» **What you should do**
Restate word for word the lines of the records below, starting at the line that contains "intros x Hx. exfalso." and ending at the line that contains "((r = -1 /\ forall", with both of those lines included and nothing else.

» **Record extracts**
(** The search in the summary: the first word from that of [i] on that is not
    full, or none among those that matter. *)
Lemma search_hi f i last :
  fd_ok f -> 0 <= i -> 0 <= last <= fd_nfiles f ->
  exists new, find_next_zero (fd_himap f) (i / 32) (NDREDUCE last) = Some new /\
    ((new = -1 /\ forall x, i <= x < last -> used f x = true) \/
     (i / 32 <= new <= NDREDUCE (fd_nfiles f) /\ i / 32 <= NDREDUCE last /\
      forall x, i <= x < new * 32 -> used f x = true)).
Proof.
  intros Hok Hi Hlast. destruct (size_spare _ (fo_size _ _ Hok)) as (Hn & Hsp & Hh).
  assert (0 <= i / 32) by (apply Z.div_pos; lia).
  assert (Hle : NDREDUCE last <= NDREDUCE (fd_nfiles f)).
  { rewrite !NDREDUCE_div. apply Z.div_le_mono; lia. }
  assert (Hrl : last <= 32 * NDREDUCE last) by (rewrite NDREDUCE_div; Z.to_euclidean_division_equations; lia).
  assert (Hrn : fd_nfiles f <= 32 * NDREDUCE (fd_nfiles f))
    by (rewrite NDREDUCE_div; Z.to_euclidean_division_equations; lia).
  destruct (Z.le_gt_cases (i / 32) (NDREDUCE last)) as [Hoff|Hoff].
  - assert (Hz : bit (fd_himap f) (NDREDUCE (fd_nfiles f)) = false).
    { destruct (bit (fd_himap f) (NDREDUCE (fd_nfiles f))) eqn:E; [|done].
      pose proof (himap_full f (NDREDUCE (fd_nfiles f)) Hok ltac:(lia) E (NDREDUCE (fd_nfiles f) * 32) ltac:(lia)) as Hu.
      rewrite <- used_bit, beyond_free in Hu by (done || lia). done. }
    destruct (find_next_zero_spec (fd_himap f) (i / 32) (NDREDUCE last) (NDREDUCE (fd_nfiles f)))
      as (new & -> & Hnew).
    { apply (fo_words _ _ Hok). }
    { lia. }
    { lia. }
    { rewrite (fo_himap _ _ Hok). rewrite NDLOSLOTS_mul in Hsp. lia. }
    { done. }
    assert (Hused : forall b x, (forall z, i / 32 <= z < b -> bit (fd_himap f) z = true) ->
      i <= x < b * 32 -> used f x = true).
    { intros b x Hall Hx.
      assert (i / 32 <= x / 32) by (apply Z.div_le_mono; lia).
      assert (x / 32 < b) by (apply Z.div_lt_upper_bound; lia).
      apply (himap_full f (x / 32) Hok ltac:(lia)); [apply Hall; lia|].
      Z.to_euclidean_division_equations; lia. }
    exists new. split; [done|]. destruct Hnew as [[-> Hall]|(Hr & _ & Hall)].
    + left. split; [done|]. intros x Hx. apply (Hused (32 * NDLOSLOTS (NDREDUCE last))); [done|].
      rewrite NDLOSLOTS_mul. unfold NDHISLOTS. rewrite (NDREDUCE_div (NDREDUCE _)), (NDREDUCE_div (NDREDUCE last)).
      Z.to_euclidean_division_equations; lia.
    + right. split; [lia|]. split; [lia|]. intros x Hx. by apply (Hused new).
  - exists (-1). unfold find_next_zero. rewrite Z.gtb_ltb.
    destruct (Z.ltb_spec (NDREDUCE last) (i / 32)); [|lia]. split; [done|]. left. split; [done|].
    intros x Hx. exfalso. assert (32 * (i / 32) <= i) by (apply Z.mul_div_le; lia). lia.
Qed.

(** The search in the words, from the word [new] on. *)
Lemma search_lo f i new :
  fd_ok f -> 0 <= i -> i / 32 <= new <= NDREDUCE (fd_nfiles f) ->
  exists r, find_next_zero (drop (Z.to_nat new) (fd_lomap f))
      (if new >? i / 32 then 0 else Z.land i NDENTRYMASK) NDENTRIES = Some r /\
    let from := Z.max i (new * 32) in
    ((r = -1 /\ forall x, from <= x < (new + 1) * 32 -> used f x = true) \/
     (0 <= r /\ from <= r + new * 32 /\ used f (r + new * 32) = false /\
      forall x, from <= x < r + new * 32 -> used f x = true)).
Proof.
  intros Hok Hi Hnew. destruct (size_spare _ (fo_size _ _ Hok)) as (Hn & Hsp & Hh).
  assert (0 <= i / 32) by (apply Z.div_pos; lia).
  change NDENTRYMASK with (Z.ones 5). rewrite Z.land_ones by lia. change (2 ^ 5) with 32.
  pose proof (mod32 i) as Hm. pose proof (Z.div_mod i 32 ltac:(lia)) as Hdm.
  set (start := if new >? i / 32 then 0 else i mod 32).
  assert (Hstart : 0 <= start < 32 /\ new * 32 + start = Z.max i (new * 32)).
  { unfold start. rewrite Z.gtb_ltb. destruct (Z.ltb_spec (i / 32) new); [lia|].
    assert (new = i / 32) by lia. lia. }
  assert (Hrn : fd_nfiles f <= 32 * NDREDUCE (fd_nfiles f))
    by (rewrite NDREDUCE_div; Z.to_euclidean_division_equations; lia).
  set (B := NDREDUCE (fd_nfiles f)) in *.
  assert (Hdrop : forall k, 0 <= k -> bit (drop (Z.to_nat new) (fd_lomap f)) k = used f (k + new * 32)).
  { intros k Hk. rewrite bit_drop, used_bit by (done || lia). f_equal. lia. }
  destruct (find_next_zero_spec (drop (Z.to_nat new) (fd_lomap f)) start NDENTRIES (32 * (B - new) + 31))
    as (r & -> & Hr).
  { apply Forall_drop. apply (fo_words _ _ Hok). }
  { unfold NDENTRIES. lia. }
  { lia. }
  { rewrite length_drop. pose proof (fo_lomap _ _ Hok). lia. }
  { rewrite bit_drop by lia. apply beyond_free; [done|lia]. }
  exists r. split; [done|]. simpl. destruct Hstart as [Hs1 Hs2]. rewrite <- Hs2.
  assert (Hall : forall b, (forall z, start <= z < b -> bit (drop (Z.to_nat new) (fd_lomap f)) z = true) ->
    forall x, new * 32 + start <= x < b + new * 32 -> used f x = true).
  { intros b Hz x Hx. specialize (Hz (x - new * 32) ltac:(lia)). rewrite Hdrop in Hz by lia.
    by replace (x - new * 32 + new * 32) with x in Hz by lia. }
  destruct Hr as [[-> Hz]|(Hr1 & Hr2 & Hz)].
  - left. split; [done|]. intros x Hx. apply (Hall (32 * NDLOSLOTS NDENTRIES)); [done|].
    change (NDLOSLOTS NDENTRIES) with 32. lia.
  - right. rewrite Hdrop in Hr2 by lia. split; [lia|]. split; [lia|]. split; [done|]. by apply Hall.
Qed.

» **Exercise answer**
    intros x Hx. exfalso. assert (32 * (i / 32) <= i) by (apply Z.mul_div_le; lia). lia.
Qed.

(** The search in the words, from the word [new] on. *)
Lemma search_lo f i new :
  fd_ok f -> 0 <= i -> i / 32 <= new <= NDREDUCE (fd_nfiles f) ->
  exists r, find_next_zero (drop (Z.to_nat new) (fd_lomap f))
      (if new >? i / 32 then 0 else Z.land i NDENTRYMASK) NDENTRIES = Some r /\
    let from := Z.max i (new * 32) in
    ((r = -1 /\ forall x, from <= x < (new + 1) * 32 -> used f x = true) \/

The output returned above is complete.